Exercise instructions:
Looking through the material below, say how many lines contain the string "verkey" and add nothing more.

Extracted data:

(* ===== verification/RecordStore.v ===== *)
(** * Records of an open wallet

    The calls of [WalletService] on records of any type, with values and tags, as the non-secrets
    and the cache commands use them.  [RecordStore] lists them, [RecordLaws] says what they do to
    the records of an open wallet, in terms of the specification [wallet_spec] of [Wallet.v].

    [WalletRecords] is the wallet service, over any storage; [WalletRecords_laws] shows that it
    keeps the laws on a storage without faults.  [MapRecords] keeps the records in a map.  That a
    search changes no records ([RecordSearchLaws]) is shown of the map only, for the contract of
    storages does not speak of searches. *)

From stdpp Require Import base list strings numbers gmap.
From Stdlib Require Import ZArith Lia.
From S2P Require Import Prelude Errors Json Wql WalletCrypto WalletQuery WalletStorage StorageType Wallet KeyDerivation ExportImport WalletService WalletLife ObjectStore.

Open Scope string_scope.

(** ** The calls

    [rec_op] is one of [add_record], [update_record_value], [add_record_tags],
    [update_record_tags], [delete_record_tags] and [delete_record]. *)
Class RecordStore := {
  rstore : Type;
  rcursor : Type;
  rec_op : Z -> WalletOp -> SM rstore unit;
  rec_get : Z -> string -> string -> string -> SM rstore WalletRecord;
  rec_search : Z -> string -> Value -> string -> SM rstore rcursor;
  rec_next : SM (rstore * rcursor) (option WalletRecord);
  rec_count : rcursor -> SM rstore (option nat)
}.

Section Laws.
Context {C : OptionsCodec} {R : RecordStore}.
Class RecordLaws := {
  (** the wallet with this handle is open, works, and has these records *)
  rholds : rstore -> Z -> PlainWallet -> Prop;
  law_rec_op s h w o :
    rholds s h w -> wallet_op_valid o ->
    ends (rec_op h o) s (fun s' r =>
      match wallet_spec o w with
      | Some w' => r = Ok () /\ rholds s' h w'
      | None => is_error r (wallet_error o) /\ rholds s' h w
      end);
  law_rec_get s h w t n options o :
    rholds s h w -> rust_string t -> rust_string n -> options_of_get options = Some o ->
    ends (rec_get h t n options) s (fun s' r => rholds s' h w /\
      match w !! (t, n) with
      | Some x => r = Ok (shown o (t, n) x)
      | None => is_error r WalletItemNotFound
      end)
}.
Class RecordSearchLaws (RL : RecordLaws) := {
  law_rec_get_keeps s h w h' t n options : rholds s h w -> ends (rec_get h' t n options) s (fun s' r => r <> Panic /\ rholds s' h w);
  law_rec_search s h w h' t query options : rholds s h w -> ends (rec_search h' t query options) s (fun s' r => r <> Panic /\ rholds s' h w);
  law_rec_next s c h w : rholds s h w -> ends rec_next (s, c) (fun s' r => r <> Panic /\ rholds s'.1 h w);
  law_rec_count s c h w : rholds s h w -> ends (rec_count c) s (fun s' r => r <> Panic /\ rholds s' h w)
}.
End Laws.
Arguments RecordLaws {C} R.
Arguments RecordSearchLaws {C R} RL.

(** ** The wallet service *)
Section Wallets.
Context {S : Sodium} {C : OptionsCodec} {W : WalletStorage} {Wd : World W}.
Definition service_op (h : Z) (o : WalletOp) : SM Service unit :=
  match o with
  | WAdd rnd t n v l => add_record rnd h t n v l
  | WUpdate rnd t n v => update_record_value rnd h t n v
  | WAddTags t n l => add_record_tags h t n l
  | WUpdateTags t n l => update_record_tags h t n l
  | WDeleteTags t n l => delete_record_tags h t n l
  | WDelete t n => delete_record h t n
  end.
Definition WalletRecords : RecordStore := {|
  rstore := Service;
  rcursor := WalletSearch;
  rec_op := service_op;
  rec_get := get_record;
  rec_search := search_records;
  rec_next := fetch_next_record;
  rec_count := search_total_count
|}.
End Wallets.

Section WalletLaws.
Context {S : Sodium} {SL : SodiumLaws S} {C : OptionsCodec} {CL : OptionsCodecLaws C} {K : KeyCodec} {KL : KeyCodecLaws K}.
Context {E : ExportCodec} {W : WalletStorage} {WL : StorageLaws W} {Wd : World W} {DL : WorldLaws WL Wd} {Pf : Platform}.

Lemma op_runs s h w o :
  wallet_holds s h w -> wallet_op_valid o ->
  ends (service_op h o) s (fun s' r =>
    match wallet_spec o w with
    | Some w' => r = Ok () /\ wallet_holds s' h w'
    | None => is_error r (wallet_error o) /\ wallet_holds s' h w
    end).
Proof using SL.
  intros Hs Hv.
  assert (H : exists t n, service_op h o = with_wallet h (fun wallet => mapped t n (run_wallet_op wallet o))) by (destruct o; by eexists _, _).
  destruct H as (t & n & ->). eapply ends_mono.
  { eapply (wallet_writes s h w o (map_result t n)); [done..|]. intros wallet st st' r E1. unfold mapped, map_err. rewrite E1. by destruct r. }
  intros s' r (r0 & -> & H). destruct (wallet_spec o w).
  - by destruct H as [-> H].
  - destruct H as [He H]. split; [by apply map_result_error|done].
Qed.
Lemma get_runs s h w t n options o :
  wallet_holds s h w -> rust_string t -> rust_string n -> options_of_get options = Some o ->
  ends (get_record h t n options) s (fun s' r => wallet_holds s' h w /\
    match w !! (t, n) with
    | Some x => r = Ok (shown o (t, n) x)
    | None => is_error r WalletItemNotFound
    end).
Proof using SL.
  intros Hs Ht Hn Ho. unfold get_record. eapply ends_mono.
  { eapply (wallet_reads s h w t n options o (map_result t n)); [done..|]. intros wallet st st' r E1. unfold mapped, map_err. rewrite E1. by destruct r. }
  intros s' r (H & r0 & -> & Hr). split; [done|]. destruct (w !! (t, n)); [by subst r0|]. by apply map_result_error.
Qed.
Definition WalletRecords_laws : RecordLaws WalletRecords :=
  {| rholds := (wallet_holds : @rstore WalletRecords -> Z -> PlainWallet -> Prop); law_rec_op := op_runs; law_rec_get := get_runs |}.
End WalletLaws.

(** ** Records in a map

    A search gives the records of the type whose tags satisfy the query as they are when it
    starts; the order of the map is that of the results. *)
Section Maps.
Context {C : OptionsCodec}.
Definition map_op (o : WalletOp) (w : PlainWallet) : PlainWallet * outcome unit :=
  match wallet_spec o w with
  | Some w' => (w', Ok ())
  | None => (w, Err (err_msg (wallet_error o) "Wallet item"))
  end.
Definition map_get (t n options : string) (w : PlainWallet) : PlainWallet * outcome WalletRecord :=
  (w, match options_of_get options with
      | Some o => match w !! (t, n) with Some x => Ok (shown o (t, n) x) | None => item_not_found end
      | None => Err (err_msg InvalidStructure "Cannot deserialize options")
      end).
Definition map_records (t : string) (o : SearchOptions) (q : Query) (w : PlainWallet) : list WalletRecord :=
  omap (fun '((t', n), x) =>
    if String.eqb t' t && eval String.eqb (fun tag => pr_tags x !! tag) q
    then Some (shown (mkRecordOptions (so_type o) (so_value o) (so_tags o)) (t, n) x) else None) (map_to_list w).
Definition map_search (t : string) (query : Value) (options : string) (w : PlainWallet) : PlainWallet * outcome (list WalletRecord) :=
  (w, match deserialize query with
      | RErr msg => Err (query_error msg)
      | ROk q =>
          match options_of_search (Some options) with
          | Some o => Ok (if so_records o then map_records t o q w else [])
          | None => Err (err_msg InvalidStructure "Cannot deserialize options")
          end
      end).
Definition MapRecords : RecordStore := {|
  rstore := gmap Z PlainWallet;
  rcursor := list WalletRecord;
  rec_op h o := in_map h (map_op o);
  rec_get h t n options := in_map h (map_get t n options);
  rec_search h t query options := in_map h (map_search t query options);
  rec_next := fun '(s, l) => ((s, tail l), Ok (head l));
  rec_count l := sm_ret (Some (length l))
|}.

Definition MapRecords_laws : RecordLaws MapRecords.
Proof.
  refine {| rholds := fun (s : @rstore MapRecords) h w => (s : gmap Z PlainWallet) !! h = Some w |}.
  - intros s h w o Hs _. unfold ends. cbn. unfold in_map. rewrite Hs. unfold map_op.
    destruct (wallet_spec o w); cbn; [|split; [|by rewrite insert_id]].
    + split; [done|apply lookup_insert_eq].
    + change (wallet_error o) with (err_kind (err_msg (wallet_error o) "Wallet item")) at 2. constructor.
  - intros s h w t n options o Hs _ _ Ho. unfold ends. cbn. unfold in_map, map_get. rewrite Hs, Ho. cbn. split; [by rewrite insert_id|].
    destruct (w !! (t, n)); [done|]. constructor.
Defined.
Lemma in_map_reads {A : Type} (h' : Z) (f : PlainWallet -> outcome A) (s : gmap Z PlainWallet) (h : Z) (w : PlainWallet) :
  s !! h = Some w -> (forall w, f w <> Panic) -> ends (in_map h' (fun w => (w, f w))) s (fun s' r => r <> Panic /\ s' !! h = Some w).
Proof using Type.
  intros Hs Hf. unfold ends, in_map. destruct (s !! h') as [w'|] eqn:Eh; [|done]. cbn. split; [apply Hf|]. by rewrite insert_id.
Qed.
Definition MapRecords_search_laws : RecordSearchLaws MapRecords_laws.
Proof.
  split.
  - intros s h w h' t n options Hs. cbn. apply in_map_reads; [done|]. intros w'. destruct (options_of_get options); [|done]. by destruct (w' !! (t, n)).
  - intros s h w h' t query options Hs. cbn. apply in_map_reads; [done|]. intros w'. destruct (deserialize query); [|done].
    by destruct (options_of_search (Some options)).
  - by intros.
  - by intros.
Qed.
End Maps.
--
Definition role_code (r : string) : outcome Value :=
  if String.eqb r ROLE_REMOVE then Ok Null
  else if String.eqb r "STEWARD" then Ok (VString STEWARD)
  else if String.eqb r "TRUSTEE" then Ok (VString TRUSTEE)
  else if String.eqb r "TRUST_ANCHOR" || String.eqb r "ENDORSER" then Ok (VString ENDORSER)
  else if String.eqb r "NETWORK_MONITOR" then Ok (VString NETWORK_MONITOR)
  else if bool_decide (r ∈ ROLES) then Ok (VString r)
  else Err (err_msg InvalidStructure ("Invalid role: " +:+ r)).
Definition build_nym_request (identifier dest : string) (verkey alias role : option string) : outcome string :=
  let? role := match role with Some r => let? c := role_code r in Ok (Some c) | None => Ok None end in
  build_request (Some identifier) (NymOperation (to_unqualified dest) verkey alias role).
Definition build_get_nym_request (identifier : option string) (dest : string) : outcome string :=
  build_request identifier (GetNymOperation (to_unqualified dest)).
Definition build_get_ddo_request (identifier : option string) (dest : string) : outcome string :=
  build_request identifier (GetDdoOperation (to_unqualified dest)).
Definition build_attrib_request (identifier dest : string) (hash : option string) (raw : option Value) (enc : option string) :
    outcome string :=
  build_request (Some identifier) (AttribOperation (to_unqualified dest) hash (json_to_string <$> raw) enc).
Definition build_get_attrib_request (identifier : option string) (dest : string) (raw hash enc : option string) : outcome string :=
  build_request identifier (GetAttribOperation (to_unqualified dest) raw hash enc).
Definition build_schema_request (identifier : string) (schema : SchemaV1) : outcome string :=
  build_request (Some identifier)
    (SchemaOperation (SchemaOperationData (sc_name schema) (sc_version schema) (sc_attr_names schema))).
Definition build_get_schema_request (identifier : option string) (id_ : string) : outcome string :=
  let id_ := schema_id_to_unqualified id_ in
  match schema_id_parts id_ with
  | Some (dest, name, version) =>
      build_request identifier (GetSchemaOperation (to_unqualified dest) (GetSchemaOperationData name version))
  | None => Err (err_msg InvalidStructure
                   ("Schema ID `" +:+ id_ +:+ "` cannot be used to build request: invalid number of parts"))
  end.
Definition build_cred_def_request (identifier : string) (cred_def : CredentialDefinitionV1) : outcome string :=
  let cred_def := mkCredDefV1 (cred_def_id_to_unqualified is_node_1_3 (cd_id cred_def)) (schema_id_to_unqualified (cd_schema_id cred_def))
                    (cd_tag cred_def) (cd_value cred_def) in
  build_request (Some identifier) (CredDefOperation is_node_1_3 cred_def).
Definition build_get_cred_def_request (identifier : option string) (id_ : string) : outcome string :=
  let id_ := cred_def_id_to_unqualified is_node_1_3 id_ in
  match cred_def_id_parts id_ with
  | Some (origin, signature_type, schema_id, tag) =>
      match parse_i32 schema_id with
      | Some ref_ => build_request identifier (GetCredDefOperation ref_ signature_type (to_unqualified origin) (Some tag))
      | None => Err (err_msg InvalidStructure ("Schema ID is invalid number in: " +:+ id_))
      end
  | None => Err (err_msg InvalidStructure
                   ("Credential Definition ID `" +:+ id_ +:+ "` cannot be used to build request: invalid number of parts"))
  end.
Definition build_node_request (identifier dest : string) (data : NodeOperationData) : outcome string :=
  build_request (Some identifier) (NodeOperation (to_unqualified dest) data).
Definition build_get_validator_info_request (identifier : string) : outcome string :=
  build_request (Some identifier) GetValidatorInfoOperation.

Expected output:
2